Sternum with calcified and deformed lower costal cartilages
Showing the manubrium, sternum, xiphisternum and attached costal cartilages with marked deformity of the xiphisternum and lower costal cartilages.
In the developing fetus, a ‘blueprint’ of the ribs is laid out in cartilage, which subsequently ossifies to form the rib bones. The costal cartilage is the persistent and non-ossified ventral extension of these cartilaginous models. The subsequent development of the costal cartage may be impacted by thoracic trauma, infection, ischemia, or by developmental or endocrine disorders. Calcification of the costal cartilage in adulthood is a normal process of aging.
Pathology: deformity of lower costal cartilage. Origin and pathology unknown.

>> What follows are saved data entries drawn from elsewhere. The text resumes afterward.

(** X12. Whenever a gateway call of the card view fails, the answer is
    the card page showing either the address message, the form as it was,
    or at least one message added to the form, each out of the five fixed
    messages of the view; nothing the gateway sent is shown. *)
Theorem card_failure_always_shows_a_message
    (self : CardPaymentView) (req : Request) (form : Form)
    (send_data_to_basket : bool) (w : World) :
  gateway_failed
    (events_of (form_valid (CardAttempt self) req form send_data_to_basket w))
  = true ->
  exists form' shown,
    outcome_of (form_valid (CardAttempt self) req form send_data_to_basket w)
    = Ok (card_error_page self form' shown) /\
    ((shown = PList [PStr address_message] /\ form' = form) \/
     (shown = PNone /\
      exists msgs, msgs <> [] /\
                   (forall m, m ∈ msgs -> m ∈ card_user_messages) /\
                   form' = add_errors form msgs)).
Proof.
  exec_form_valid; intros Hfail; try discriminate Hfail; eauto.
Qed.

(** ** From dispatch to form_valid *)

Lemma py_eq_str_ne (v : pyval) (c : string) :
  py_eq_str v c = false -> v <> PStr c.
Proof.
  intros Hf ->. simpl in Hf. rewrite String.eqb_refl in Hf. discriminate Hf.
Qed.

(* the eligibility check of the upsell views, on a record that fails it *)
Lemma upsell_dispatch_ineligible
    (expected : string) (handlers : pyval -> M HttpResponse)
    (details : gmap string pyval) (frequency : pyval) (w : World) :
  session w !! "completed_transaction_details" = Some (PDict details) ->
  details !! "payment_frequency" = Some frequency ->
  (frequency <> PStr constants.FREQUENCY_SINGLE \/
   exists m, details !! "payment_method" = Some m /\ m <> PStr expected) ->
  upsell_dispatch expected handlers w
  = (Ok (HttpResponseRedirect upsell_success_url), w, []).
Proof.
  intros Hsession Hfrequency Hineligible.
  unfold upsell_dispatch, session_getitem, py_getitem, dict_getitem, bind, ret.
  rewrite Hsession. simpl. rewrite Hfrequency. simpl.
  destruct (py_eq_str frequency constants.FREQUENCY_SINGLE) eqn:Hsingle;
    [|reflexivity].
  destruct Hineligible as [Hne|(m & Hm & Hne)].
  - apply py_eq_str_true in Hsingle. contradiction.
  - rewrite Hm. simpl. rewrite (py_eq_str_false _ _ Hne). reflexivity.
Qed.

(* the upsell dispatch either ends without any effect or hands over to the
   handlers, on a record of a single payment by the expected method for
   which an upgrade is suggested *)
Lemma upsell_dispatch_cases
    (expected : string) (handlers : pyval -> M HttpResponse) (w : World) :
  (exists o, upsell_dispatch expected handlers w = (o, w, []) /\
             forall r, o = Ok r -> exists url, r = HttpResponseRedirect url) \/
  (exists details currency amount,
     session w !! "completed_transaction_details" = Some (PDict details) /\
     details !! "payment_frequency" = Some (PStr constants.FREQUENCY_SINGLE) /\
     details !! "payment_method" = Some (PStr expected) /\
     details !! "currency" = Some currency /\
     details !! "amount" = Some amount /\
     get_suggested_monthly_upgrade currency amount <> PNone /\
     upsell_dispatch expected handlers w
     = handlers (get_suggested_monthly_upgrade currency amount) w).
Proof.
  unfold upsell_dispatch, TransactionRequiredMixin_dispatch, session_getitem,
    session_get, dict_get, py_getitem, dict_getitem, bind, ret, raise.
  destruct (session w !! "completed_transaction_details") as [record|] eqn:Hs;
    simpl; [|left; eexists; split; [reflexivity|discriminate]].
  destruct record as [| | | | | | | |details]; simpl;
    try (left; eexists; split; [reflexivity|discriminate]).
  destruct (details !! "payment_frequency") as [frequency|] eqn:Hf; simpl;
    [|left; eexists; split; [reflexivity|discriminate]].
  destruct (py_eq_str frequency constants.FREQUENCY_SINGLE) eqn:Hsingle; simpl;
    [|left; eexists; split; [reflexivity|intros r [= <-]; eauto]].
  apply py_eq_str_true in Hsingle. subst frequency.
  destruct (details !! "payment_method") as [m|] eqn:Hm; simpl;
    [|left; eexists; split; [reflexivity|discriminate]].
  destruct (py_eq_str m expected) eqn:Hexpected; simpl;
    [|left; eexists; split; [reflexivity|intros r [= <-]; eauto]].
  apply py_eq_str_true in Hexpected. subst m.
  destruct (details !! "currency") as [currency|] eqn:Hc; simpl;
    [|left; eexists; split; [reflexivity|discriminate]].
  destruct (details !! "amount") as [amount|] eqn:Ha; simpl;
    [|left; eexists; split; [reflexivity|discriminate]].
  assert (bool_decide (details = ∅) = false) as Hnonempty.
  { apply bool_decide_eq_false. intros ->.
    rewrite lookup_empty in Hf. discriminate Hf. }
  destruct (get_suggested_monthly_upgrade currency amount) eqn:Hsuggest;
    simpl; rewrite ?Hs; simpl; rewrite ?Hnonempty; simpl;
    first
      [ left; eexists; split; [reflexivity|intros r [= <-]; eauto]
      | right; exists details, currency, amount; rewrite Hsuggest;
        repeat (split; [first [assumption|reflexivity|discriminate]|]);
        destruct (handlers _ w) as [[? ?] ?]; reflexivity ].
Qed.


Lemma bind_ret_l {A B} (a : A) (k : A -> M B) (w : World) :
  bind (ret a) k w = k a w.
Proof. unfold bind, ret. destruct (k a w) as [[? ?] ?]. reflexivity. Qed.

Lemma bind_raise_l {A B} (e : exn) (k : A -> M B) (w : World) :
  bind (raise e) k w = (Raise e, w, []).
Proof. reflexivity. Qed.

(* a run without events from an unchanged world keeps the ledger *)
Lemma ledger_kept_quiet (o : outcome HttpResponse) (w : World) :
  ledger_kept w (o, w, []).
Proof.
  unfold ledger_kept, events_of, world_of; simpl.
  repeat split; intros; try discriminate; reflexivity.
Qed.

Lemma form_valid_keeps_ledger
    (a : PaymentAttempt) (req : Request) (form : Form)
    (send_data_to_basket : bool) (w : World) :
  ledger_kept w (form_valid a req form send_data_to_basket w).
Proof.
  destruct a; exec_form_valid; unfold ledger_kept, events_of, world_of; simpl;
    (split; [reflexivity|]);
    (split; [intros Hs; try discriminate Hs; eexists;
             rewrite lookup_insert_ne by discriminate; apply lookup_insert_eq|]);
    (split; [intros Hs; try discriminate Hs; auto|]);
    intros Hf; try discriminate Hf; reflexivity.
Qed.

Section Dispatch.
Variable FREQUENCIES : list string.
Variable StartCardPaymentForm_clean :
  gmap string string -> option (gmap string pyval).

Ltac quiet := left; eexists; reflexivity.

(* the guard runs no event and hands over on a truthy record *)
Lemma guard_cases (next : M HttpResponse) (w : World) :
  TransactionRequiredMixin_dispatch next w
  = if truthy (dict_get (session w) "completed_transaction_details")
    then next w
    else (Ok (HttpResponseRedirect "/"), w, []).
Proof.
  unfold TransactionRequiredMixin_dispatch, session_get.
  unfold bind at 1.
  destruct (truthy _); simpl; [|reflexivity].
  destruct (next w) as [[? ?] ?]. reflexivity.
Qed.

Lemma dispatch_cases
    (v : AnyView) (req : Request) (m : M HttpResponse) (w : World) :
  any_dispatch FREQUENCIES StartCardPaymentForm_clean v req = Found m ->
  dispatch_outcome FREQUENCIES StartCardPaymentForm_clean v req w (m w).
Proof.
  intros Hfound. unfold dispatch_outcome.
  destruct v as [frequency GET_data| |[ | | | ]]; simpl in Hfound.
  - unfold CardPaymentView_dispatch in Hfound.
    destruct (bool_decide (frequency ∈ FREQUENCIES)) eqn:Hfrequency;
      [|discriminate Hfound].
    apply bool_decide_eq_true in Hfrequency.
    injection Hfound as <-.
    destruct (StartCardPaymentForm_clean GET_data) as [cleaned|] eqn:Hstart;
      [|quiet].
    unfold dict_getitem.
    destruct (cleaned !! "amount") eqn:Ha; [rewrite bind_ret_l|quiet].
    destruct (cleaned !! "currency") eqn:Hc; [rewrite bind_ret_l|quiet].
    destruct (cleaned !! "source_page_id") eqn:Hp; [rewrite bind_ret_l|quiet].
    unfold FormView_dispatch, card_post, FormView_post.
    destruct (method req) eqn:Hmethod; try quiet;
      (destruct (full_clean _ _) as [data|] eqn:Hclean; [|quiet]);
      right; left;
      eexists (CardAttempt _), _;
      (split; [|reflexivity]);
      unfold submitted; rewrite Hmethod; simpl;
      (split; [reflexivity|]); (split; [reflexivity|]);
      (split; [eauto|]); (split; [assumption|]); (split; [reflexivity|]);
      eauto.
  - injection Hfound as <-.
    unfold PaypalPaymentView_dispatch, FormView_dispatch, paypal_post,
      FormView_post.
    destruct (method req) eqn:Hmethod; try quiet;
      (destruct (full_clean _ _) as [data|] eqn:Hclean; [|quiet]);
      right; left; exists PaypalAttempt; eexists;
      (split; [|reflexivity]);
      unfold submitted; rewrite Hmethod; simpl; eauto 10.
  - injection Hfound as <-. unfold guarded_dispatch, CardUpsellView_dispatch.
    destruct (upsell_dispatch_cases constants.METHOD_CARD
                (fun suggested_upgrade =>
                   FormView_dispatch req (card_upsell_get suggested_upgrade)
                     (card_upsell_post req suggested_upgrade)) w)
      as [(o & -> & _)|(details & currency & amount & Hs & Hf & Hm & Hc & Ha & Hsug & ->)];
      [left; eauto|].
    unfold FormView_dispatch, card_upsell_post, FormView_post.
    destruct (method req) eqn:Hmethod; try quiet;
      (destruct (full_clean _ _) as [data|] eqn:Hclean; [|quiet]);
      right; left; exists CardUpsellAttempt; eexists;
      (split; [|reflexivity]);
      unfold submitted, eligible_for_upsell; rewrite Hmethod; simpl;
      (split; [reflexivity|]); (split; [reflexivity|]);
      (split; [eauto|]); eauto 10.
  - injection Hfound as <-. unfold guarded_dispatch, PaypalUpsellView_dispatch.
    destruct (upsell_dispatch_cases constants.METHOD_PAYPAL
                (fun suggested_upgrade =>
                   FormView_dispatch req (paypal_upsell_get suggested_upgrade)
                     (paypal_upsell_post req suggested_upgrade)) w)
      as [(o & -> & _)|(details & currency & amount & Hs & Hf & Hm & Hc & Ha & Hsug & ->)];
      [left; eauto|].
    assert (forall k : gmap string pyval -> M HttpResponse,
              bind (paypal_upsell_get_initial
                      (get_suggested_monthly_upgrade currency amount)) k w
              = k (dict_literal
                     [("currency", currency);
                      ("amount", get_suggested_monthly_upgrade currency amount)])
                  w) as Hinitial.
    { intros k.
      assert (paypal_upsell_get_initial
                (get_suggested_monthly_upgrade currency amount) w
              = (Ok (dict_literal
                       [("currency", currency);
                        ("amount",
                         get_suggested_monthly_upgrade currency amount)]),
                 w, [])) as Hrun.
      { unfold paypal_upsell_get_initial, session_getitem, py_getitem,
          dict_getitem, bind, ret.
        rewrite Hs. simpl. rewrite Hc. reflexivity. }
      unfold bind. rewrite Hrun. destruct (k _ w) as [[? ?] ?]. reflexivity. }
    unfold FormView_dispatch, paypal_upsell_get, paypal_upsell_post.
    destruct (method req) eqn:Hmethod; try quiet;
      rewrite Hinitial; try quiet; unfold FormView_post;
      (destruct (full_clean _ _) as [data|] eqn:Hclean; [|quiet]);
      right; left; exists PaypalUpsellAttempt; eexists;
      (split; [|reflexivity]);
      unfold submitted, eligible_for_upsell; rewrite Hmethod; simpl;
      (split; [reflexivity|]); (split; [reflexivity|]);
      (split; [eauto|]); eauto 10.
  - injection Hfound as <-. unfold guarded_dispatch, NewsletterSignupView_dispatch.
    rewrite guard_cases.
    destruct (truthy _) eqn:Hrecord; [|quiet].
    unfold FormView_dispatch, newsletter_get, newsletter_post, FormView_post.
    destruct (method req) eqn:Hmethod;
      try (destruct (bool_decide _); quiet); try quiet;
      (destruct (full_clean _ _) as [data|] eqn:Hclean; [|quiet]);
      right; right; (split; [reflexivity|]); (split; [reflexivity|]);
      (split; [reflexivity|]); exists data; split; reflexivity.
  - injection Hfound as <-. unfold guarded_dispatch, ThankYouView_dispatch.
    rewrite guard_cases. destruct (truthy _); [|quiet].
    unfold TemplateView_dispatch, thank_you_get, session_getitem, bind.
    destruct (method req); try quiet;
      destruct (session w !! "completed_transaction_details"); quiet.
Qed.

Mechanical stress on the vertebral column leads to several alterations of the osseous vertebral surface, visible on this specimen: the appearance of osteophytes (bony spikes) on the margins of the vertebral body, pitting of the body of the vertebra, and alterations of the facet joints. In this case, there are also present destructive lesions of the centrum. It is likely that the individual suffered from lower back pain. The specimen displays post-mortem damage to the transverse processes and articular facets (partly broken). Furthermore, two round holes (for the passing of strings that would have held several vertebrae together) puncture the body of the specimen, reminders of the use of this vertebra for anatomical teaching.